[Entries shown Boundary: Start]

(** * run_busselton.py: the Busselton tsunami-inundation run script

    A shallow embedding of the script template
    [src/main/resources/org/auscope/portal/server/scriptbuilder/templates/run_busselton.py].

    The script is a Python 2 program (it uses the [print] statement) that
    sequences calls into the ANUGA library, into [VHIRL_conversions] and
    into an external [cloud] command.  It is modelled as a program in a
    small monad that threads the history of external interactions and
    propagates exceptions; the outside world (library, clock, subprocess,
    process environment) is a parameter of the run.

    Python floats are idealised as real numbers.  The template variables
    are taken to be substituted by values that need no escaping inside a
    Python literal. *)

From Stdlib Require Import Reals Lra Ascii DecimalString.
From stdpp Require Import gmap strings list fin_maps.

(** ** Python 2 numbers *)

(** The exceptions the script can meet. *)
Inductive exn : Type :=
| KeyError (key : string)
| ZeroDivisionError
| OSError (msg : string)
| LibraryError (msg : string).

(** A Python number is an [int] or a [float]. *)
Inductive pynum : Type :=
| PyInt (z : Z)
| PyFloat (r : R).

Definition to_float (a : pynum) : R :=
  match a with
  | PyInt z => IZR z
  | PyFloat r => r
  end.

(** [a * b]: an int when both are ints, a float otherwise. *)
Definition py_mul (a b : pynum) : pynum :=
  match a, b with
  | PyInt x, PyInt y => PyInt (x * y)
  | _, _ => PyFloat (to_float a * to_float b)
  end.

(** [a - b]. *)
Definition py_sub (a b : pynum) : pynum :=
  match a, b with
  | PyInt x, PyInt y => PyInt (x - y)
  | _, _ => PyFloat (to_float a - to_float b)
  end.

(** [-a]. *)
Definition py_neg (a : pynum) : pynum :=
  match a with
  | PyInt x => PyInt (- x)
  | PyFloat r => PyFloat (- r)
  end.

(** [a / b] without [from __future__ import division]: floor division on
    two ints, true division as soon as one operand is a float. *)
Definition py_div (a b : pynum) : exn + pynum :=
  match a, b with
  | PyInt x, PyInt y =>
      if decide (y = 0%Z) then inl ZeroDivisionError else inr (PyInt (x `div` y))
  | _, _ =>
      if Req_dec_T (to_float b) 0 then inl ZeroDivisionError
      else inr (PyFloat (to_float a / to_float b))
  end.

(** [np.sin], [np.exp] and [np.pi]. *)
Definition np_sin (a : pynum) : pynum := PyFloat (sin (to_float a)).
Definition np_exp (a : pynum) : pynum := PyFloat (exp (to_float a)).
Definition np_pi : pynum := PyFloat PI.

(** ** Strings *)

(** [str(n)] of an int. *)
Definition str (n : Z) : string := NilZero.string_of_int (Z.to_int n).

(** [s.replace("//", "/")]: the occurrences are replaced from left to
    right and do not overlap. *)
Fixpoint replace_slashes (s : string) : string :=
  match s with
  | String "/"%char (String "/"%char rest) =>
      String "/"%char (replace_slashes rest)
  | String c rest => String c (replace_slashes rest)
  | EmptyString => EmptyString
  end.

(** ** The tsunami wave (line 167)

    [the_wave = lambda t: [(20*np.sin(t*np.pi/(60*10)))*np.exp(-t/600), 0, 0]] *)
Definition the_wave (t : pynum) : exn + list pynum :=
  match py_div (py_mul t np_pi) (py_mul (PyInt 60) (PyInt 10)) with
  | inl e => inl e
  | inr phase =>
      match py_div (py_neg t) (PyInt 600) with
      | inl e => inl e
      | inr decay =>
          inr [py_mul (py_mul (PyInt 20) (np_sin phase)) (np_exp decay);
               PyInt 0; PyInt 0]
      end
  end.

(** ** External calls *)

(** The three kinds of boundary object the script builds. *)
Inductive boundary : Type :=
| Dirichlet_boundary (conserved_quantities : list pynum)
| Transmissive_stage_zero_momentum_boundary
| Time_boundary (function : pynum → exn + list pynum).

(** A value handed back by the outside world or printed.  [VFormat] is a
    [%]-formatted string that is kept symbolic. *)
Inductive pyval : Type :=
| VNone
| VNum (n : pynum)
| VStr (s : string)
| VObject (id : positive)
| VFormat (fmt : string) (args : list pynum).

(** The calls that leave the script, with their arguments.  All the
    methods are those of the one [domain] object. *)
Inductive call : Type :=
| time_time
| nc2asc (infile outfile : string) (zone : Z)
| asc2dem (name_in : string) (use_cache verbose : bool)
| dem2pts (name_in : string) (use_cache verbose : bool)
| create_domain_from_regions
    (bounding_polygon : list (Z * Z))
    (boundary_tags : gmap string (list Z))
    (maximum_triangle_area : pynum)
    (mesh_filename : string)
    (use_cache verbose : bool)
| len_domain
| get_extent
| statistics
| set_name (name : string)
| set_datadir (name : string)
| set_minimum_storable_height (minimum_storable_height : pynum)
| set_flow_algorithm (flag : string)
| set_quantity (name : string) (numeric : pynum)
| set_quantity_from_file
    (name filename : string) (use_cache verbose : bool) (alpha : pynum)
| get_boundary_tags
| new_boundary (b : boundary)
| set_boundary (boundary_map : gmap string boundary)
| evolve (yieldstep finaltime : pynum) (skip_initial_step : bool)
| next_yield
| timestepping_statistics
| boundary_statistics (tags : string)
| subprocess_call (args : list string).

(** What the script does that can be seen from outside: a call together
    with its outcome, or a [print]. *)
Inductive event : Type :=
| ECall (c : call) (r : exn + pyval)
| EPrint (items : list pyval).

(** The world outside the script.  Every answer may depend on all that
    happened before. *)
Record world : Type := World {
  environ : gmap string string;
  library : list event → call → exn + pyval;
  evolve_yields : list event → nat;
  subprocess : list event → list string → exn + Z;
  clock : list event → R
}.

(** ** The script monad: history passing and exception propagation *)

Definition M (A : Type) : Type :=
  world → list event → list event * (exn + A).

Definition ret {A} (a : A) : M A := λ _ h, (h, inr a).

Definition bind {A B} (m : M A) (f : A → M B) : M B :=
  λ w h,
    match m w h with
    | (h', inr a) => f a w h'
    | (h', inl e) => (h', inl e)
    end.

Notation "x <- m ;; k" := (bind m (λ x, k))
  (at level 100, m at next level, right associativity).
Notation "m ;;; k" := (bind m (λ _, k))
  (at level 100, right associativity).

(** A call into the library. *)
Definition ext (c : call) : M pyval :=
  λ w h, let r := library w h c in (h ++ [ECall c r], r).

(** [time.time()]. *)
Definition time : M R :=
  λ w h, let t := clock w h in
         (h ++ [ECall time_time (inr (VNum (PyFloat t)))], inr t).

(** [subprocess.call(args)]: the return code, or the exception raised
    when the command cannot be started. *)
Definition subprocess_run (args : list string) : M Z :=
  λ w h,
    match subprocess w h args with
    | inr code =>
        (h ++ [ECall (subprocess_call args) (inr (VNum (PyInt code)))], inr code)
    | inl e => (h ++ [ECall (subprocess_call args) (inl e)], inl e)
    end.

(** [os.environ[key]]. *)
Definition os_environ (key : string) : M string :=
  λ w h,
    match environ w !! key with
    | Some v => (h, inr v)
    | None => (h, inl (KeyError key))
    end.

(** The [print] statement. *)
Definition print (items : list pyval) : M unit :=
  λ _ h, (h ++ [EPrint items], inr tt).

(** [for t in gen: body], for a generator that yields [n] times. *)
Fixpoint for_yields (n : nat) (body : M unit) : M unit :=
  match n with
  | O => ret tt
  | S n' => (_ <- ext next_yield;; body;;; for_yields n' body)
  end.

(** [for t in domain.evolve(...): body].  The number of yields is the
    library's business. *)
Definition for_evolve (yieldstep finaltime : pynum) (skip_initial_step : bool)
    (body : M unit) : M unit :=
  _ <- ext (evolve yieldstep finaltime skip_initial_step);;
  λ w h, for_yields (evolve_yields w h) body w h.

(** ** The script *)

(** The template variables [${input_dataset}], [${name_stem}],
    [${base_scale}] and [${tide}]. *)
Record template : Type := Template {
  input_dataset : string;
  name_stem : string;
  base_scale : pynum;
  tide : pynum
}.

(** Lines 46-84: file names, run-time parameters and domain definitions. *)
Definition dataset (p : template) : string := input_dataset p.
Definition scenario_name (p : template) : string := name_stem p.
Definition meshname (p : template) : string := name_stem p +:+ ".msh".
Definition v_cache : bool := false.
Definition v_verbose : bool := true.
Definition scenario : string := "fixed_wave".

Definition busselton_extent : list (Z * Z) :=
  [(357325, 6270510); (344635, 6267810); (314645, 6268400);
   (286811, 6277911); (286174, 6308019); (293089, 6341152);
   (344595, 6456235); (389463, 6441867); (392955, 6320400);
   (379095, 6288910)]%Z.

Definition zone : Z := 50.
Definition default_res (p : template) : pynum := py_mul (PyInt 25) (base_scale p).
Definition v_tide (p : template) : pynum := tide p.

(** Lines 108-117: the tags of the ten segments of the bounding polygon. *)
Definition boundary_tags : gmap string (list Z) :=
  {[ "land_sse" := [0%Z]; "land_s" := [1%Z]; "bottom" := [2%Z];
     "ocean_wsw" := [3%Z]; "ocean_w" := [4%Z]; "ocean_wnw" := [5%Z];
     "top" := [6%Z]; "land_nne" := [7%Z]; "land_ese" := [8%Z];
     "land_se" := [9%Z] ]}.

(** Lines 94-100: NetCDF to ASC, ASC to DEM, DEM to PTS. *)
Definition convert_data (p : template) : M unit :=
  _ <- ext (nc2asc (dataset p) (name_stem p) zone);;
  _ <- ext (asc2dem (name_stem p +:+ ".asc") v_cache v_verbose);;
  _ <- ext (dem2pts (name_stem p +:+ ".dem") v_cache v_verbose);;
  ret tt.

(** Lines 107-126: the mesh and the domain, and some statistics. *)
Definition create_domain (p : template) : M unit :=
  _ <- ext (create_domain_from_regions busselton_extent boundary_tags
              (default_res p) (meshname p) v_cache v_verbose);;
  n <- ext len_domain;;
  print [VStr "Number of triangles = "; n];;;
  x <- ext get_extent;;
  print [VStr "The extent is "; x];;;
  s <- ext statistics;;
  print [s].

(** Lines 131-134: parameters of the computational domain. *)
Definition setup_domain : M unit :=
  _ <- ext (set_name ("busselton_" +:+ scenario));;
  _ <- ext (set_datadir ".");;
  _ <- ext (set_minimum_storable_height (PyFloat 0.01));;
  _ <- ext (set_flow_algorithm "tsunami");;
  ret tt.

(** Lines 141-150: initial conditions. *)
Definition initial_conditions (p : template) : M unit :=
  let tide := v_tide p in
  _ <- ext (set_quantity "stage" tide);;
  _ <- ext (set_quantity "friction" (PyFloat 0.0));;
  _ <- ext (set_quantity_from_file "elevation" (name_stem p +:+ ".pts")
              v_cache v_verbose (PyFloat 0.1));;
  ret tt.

[Entries shown Boundary: End]

Exercise directions:
Please transcribe exactly the lines above from the line that has "(** [os.environ[key]]. *)" up to and including the line that has "Definition dataset (p"; no other line belongs in the answer.

Task answer:
(** [os.environ[key]]. *)
Definition os_environ (key : string) : M string :=
  λ w h,
    match environ w !! key with
    | Some v => (h, inr v)
    | None => (h, inl (KeyError key))
    end.

(** The [print] statement. *)
Definition print (items : list pyval) : M unit :=
  λ _ h, (h ++ [EPrint items], inr tt).

(** [for t in gen: body], for a generator that yields [n] times. *)
Fixpoint for_yields (n : nat) (body : M unit) : M unit :=
  match n with
  | O => ret tt
  | S n' => (_ <- ext next_yield;; body;;; for_yields n' body)
  end.

(** [for t in domain.evolve(...): body].  The number of yields is the
    library's business. *)
Definition for_evolve (yieldstep finaltime : pynum) (skip_initial_step : bool)
    (body : M unit) : M unit :=
  _ <- ext (evolve yieldstep finaltime skip_initial_step);;
  λ w h, for_yields (evolve_yields w h) body w h.

(** ** The script *)

(** The template variables [${input_dataset}], [${name_stem}],
    [${base_scale}] and [${tide}]. *)
Record template : Type := Template {
  input_dataset : string;
  name_stem : string;
  base_scale : pynum;
  tide : pynum
}.

(** Lines 46-84: file names, run-time parameters and domain definitions. *)
Definition dataset (p : template) : string := input_dataset p.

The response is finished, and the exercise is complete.